* **ASSIGNMENT**
Below are the records. Reproduce the line that contains "intros Hm s" and every line after it to the end, exactly and alone.

* **RECORDS FOR PROCESSING**
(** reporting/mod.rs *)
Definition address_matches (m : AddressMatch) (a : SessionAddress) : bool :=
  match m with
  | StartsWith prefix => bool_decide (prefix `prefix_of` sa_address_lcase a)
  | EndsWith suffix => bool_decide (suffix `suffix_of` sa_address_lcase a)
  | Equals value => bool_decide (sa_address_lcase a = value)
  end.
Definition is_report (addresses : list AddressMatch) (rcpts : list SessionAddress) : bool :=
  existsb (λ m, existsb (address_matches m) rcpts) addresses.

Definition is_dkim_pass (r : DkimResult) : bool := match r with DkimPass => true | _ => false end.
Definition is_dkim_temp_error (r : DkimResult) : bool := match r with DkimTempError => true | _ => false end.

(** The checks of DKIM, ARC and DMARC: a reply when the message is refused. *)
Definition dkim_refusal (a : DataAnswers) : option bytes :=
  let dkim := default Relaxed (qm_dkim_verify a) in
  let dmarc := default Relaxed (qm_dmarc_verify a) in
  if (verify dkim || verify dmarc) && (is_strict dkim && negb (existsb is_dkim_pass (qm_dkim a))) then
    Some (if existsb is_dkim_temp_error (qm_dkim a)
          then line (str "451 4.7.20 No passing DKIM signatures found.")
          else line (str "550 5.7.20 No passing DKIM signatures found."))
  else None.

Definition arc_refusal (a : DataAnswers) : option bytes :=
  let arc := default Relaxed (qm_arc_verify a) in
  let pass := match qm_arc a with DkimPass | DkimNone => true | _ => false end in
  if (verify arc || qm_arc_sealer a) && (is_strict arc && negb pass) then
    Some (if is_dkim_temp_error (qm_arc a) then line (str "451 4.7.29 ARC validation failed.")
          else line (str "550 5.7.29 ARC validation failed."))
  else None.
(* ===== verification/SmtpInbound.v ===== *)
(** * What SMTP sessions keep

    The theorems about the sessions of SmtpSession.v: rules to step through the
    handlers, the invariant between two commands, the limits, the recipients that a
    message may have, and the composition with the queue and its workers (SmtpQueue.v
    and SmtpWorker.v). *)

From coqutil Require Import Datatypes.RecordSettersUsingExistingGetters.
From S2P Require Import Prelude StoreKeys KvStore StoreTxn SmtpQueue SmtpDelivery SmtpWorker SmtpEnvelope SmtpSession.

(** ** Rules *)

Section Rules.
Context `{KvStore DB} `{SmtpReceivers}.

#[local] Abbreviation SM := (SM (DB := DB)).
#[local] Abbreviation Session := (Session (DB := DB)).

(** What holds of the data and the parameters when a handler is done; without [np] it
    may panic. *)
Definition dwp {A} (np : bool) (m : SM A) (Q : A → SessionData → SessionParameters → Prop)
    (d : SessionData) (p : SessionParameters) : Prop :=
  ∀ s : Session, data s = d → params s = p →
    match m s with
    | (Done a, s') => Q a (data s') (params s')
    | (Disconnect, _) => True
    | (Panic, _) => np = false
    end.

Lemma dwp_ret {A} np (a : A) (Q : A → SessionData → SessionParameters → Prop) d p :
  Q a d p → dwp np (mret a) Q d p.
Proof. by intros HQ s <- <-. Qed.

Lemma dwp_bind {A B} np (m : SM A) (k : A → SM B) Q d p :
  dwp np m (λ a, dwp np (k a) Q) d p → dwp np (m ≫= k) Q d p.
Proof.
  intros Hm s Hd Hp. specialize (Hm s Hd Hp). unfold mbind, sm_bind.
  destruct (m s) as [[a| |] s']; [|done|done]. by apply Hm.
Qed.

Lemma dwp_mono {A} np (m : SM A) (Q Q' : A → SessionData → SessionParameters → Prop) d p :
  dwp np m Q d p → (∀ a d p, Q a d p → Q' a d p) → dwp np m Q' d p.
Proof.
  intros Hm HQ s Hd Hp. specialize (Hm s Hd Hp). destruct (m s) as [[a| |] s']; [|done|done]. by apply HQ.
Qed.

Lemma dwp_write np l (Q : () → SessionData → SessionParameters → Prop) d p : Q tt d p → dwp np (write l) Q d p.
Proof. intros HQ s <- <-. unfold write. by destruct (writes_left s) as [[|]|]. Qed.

* **ANSWER**
  intros Hm s Hd Hp. specialize (Hm s Hd Hp). unfold mbind, sm_bind.
  destruct (m s) as [[a| |] s']; [|done|done]. by apply Hm.
Qed.

Lemma dwp_mono {A} np (m : SM A) (Q Q' : A → SessionData → SessionParameters → Prop) d p :
  dwp np m Q d p → (∀ a d p, Q a d p → Q' a d p) → dwp np m Q' d p.
Proof.
  intros Hm HQ s Hd Hp. specialize (Hm s Hd Hp). destruct (m s) as [[a| |] s']; [|done|done]. by apply HQ.
Qed.

Lemma dwp_write np l (Q : () → SessionData → SessionParameters → Prop) d p : Q tt d p → dwp np (write l) Q d p.
Proof. intros HQ s <- <-. unfold write. by destruct (writes_left s) as [[|]|]. Qed.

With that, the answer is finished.